Download the Cloud Security Alliance (CSA) Cloud Controls Matrix spreadsheet. (A sharp Internet inquiry should confer you the oration of the most floating rendering for download.) Lower the "Scope Applicability" distinction, prime a predicament that is useful to the structure for which you effort. For pattern, if your structure treat singular medical axioms and uses the COBIT framework, you could cull either COBIT or HIPAA/HITECH. Once you prime a predicament, cull row from "Control Domain" (that no other ward has already primeed!) Then, originate a new continuity in this week's discourse delay the name from support B (i.e. CCM V3.0 Govern ID.) Interpret the govern territory, how it maps to your clarified intention, and specifically what your structure does to utensil the formal govern.
If you don't distinguish which intention applies to your structure, fair use the University of the Cumberlands (UC) as your structure. As a university, we are lower the territory of FERPA, So, is you cull UC, you would scarcity to cull a Govern Territory and interpret how it maps to FERPA, and how UC utensils the governs.

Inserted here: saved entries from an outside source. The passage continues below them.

(** * vectorutils.py: raw vector operations of pylnagb

    Two shallow embeddings of [src/raw/vectorutils.py] and the properties of
    its functions [validate_vector], [two_to_three], [rec], [pol] and
    [add_cartes].

    Python is dynamically typed, so the functions are modelled over a type of
    Python objects, and a call either returns a value or raises an exception.

    The first embedding takes numbers as exact reals.  It carries the
    properties in which no arithmetic takes part (validation, the shape of
    the arguments, the exceptions caught) or in which exact and binary64
    arithmetic agree.  The second, [B64], takes numbers as Python has them,
    [int] of any size and binary64 [float], with the overflow and domain
    errors of CPython; it carries the properties about computed values. *)

From Stdlib Require Import ZArith Floats.
From Stdlib Require Import Reals Lra Lia List String Ascii Bool Arith.
Import ListNotations.

Open Scope R_scope.

(** ** Python objects and exceptions *)

(** The objects the functions are applied to.  [PySet] stands for the sized
    iterables without indexing ([set], [frozenset]) and [PyGen] for the
    iterables without [len] (generators, iterators); both carry their
    elements in iteration order. *)
#[warnings="-register-all"]
Inductive pyobj : Type :=
| PyNone
| PyNum (x : R)
| PyStr (s : string)
| PyList (items : list pyobj)
| PyTuple (items : list pyobj)
| PySet (items : list pyobj)
| PyGen (items : list pyobj).

(** The exception classes that occur.  [DimensionError] is the class the
    module imports from [linagb_error]; the others are built in. *)
Inductive exn : Type :=
| TypeError
| IndexError
| ZeroDivisionError
| ValueError
| UnboundLocalError
| OverflowError
| DimensionError.

(** The outcome of a call. *)
Inductive res (A : Type) : Type :=
| Ret (a : A)
| Raise (e : exn).

Arguments Ret {A} a.
Arguments Raise {A} e.
(** * DuaScreen content loading: cache-first load and manual retry

    A shallow embedding of the data-loading code of the dua detail
    screen (DuaScreen in _layout.tsx): the [fetchData] effect that runs
    when the screen receives a subcategory id, and the [onPress] handler
    of the Retry button.  Both are asynchronous functions over three
    collaborators: AsyncStorage (a durable string store), [fetch] (the
    remote API) and NetInfo (connectivity).  They are modelled as
    computations in a state-and-exception monad whose state holds the
    store, the React state of the component, the mutable local
    variables of the running function and the console. *)

From stdpp Require Import gmap strings list fin_maps.
From stdpp Require Import pretty.

Open Scope string_scope.

(** ** Data model *)

(** [type Subcategory] *)
Record Subcategory := {
  sc_id : string;
  sc_category_id : string;
  sc_name : string;
  sc_description : string
}.

(** [type Dua]; the fields marked [?] in the source are optional. *)
Record Dua := {
  id : string;
  subcategory_id : string;
  name : string;
  arabic_text : string;
  reference : string;
  description : string;
  translation : string;
  urdu_translation : option string;
  count : option string;
  audio_path : option string
}.

(** [JSON.parse] and [JSON.stringify] belong to the platform.  The code
    uses them at the two types above, the values being typed as the
    declarations of the source type them; [JSON_parse] answers [None]
    where [JSON.parse] throws a SyntaxError. *)
Class Json (A : Type) := {
  JSON_parse : string -> option A;
  JSON_stringify : A -> string
}.

(** What [fetch] resolves to: the [ok] flag and the body text, which
    [response.json()] parses. *)
Record Response := { ok : bool; body : string }.

(** The collaborators as one load sees them.  [fetch] answers [None]
    where the promise rejects (a network error); [getItem_rejects] and
    [setItem_rejects] tell for which keys the store operation rejects
    with a storage error. *)
Record Env := {
  isConnected : bool;
  fetch : string -> option Response;
  getItem_rejects : string -> bool;
  setItem_rejects : string -> bool
}.

(** The React state of DuaScreen that the loading code writes.  [error]
    is [string | null]: [None] is [null].  [soundObjects] keeps the
    indices that were given an [Audio.Sound]. *)
Record UI := {
  subcategory : option Subcategory;
  subcategoryDuas : list Dua;
  loading : bool;
  error : option string;
  soundObjects : gset nat
}.

(** The initial values of the [useState] hooks. *)
Definition initialUI : UI :=
  {| subcategory := None; subcategoryDuas := []; loading := true;
     error := Some ""; soundObjects := ∅ |}.

(** What outlives a call: the AsyncStorage contents and the component
    state. *)
Record World := {
  store : gmap string string;
  ui : UI
}.

(** A new mount of the screen over the same store: every [useState]
    hook starts again from its initial value. *)
Definition remount (w : World) : World :=
  {| store := store w; ui := initialUI |}.

(** The [let] variables of [fetchData]. *)
Record Locals := {
  subcategoryData : option Subcategory;
  duasData : option (list Dua);
  fromCache : bool
}.

Definition noLocals : Locals :=
  {| subcategoryData := None; duasData := None; fromCache := false |}.

(** ** The monad of an async function body *)

Record Frame (L : Type) := {
  world : World;
  vars : L;
  console : list string
}.
Arguments world {L} _.
Arguments vars {L} _.
Arguments console {L} _.

(** The result of a step: a value, or a thrown exception (a rejected
    promise under [await]). *)
Inductive Res (A : Type) :=
| Val (a : A)
| Exn.
Arguments Val {A} a.
Arguments Exn {A}.

Definition Async (L A : Type) : Type := Frame L -> Res A * Frame L.

#[global] Instance Async_ret {L} : MRet (Async L) :=
  fun A a f => (Val a, f).

#[global] Instance Async_bind {L} : MBind (Async L) :=
  fun A B k m f =>
    match m f with
    | (Val a, f') => k a f'
    | (Exn, f') => (Exn, f')
    end.

Definition throw {L A} : Async L A := fun f => (Exn, f).

(** [try { body } catch { handler }]: the handler runs in the state the
    body had reached when it threw. *)
Definition try_catch {L A} (body handler : Async L A) : Async L A :=
  fun f =>
    match body f with
    | (Val a, f') => (Val a, f')
    | (Exn, f') => handler f'
    end.

(** [try { body } finally { final }] *)
Definition try_finally {L A} (body : Async L A) (final : Async L unit)
  : Async L A :=
  fun f =>
    match body f with
    | (r, f') =>
        match final f' with
        | (Val _, f'') => (r, f'')
        | (Exn, f'') => (Exn, f'')
        end
    end.

Definition skip {L} : Async L unit := mret tt.

(** State access. *)
Definition modify_ui {L} (g : UI -> UI) : Async L unit :=
  fun f =>
    (Val tt,
     {| world := {| store := store (world f); ui := g (ui (world f)) |};
        vars := vars f; console := console f |}).

Definition modify_vars {L} (g : L -> L) : Async L unit :=
  fun f =>
    (Val tt,
     {| world := world f; vars := g (vars f); console := console f |}).

Definition read_var {L A} (g : L -> A) : Async L A :=
  fun f => (Val (g (vars f)), f).

Definition console_log {L} (msg : string) : Async L unit :=
  fun f =>
    (Val tt,
     {| world := world f; vars := vars f; console := console f ++ [msg] |}).

(** The React setters. *)
Definition setSubcategory {L} (v : Subcategory) : Async L unit :=
  modify_ui (fun u =>
    {| subcategory := Some v; subcategoryDuas := subcategoryDuas u;
       loading := loading u; error := error u;
       soundObjects := soundObjects u |}).

Definition setSubcategoryDuas {L} (v : list Dua) : Async L unit :=
  modify_ui (fun u =>
    {| subcategory := subcategory u; subcategoryDuas := v;
       loading := loading u; error := error u;
       soundObjects := soundObjects u |}).

Definition setLoading {L} (v : bool) : Async L unit :=
  modify_ui (fun u =>
    {| subcategory := subcategory u; subcategoryDuas := subcategoryDuas u;
       loading := v; error := error u;
       soundObjects := soundObjects u |}).

Definition setError {L} (v : option string) : Async L unit :=
  modify_ui (fun u =>
    {| subcategory := subcategory u; subcategoryDuas := subcategoryDuas u;
       loading := loading u; error := v;
       soundObjects := soundObjects u |}).

Definition setSoundObjects {L} (v : gset nat) : Async L unit :=
  modify_ui (fun u =>
    {| subcategory := subcategory u; subcategoryDuas := subcategoryDuas u;
       loading := loading u; error := error u;
       soundObjects := v |}).

(** Assignments to the locals of [fetchData]. *)
Definition set_subcategoryData (v : Subcategory) : Async Locals unit :=
  modify_vars (fun l =>
    {| subcategoryData := Some v; duasData := duasData l;
       fromCache := fromCache l |}).

Definition set_duasData (v : list Dua) : Async Locals unit :=
  modify_vars (fun l =>
    {| subcategoryData := subcategoryData l; duasData := Some v;
       fromCache := fromCache l |}).

Definition set_fromCache (v : bool) : Async Locals unit :=
  modify_vars (fun l =>
    {| subcategoryData := subcategoryData l; duasData := duasData l;
       fromCache := v |}).

(** JavaScript truthiness of a string, and of [string | null]. *)
Definition truthy (s : string) : bool :=
  match s with
  | EmptyString => false
  | String _ _ => true
  end.

Definition truthy_opt (o : option string) : bool :=
  match o with
  | Some s => truthy s
  | None => false
  end.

So, here's an pattern. Let's divine I effort for a abundant on-line retailer. We treat reimbursement cards and are hence lower PCI DSS modifications. I'll prime BCR-03 govern ID (Business Continuity Planning.) So I would originate a new continuity in this week's discourse delay the name "BCR-03." Then I'd interpret what BCR-03 is, what it maps to in PCI DSS (4.1, 4.1.1, 9.1, 9.2), and then I'd interpret what my structure does to bear delay this govern modification.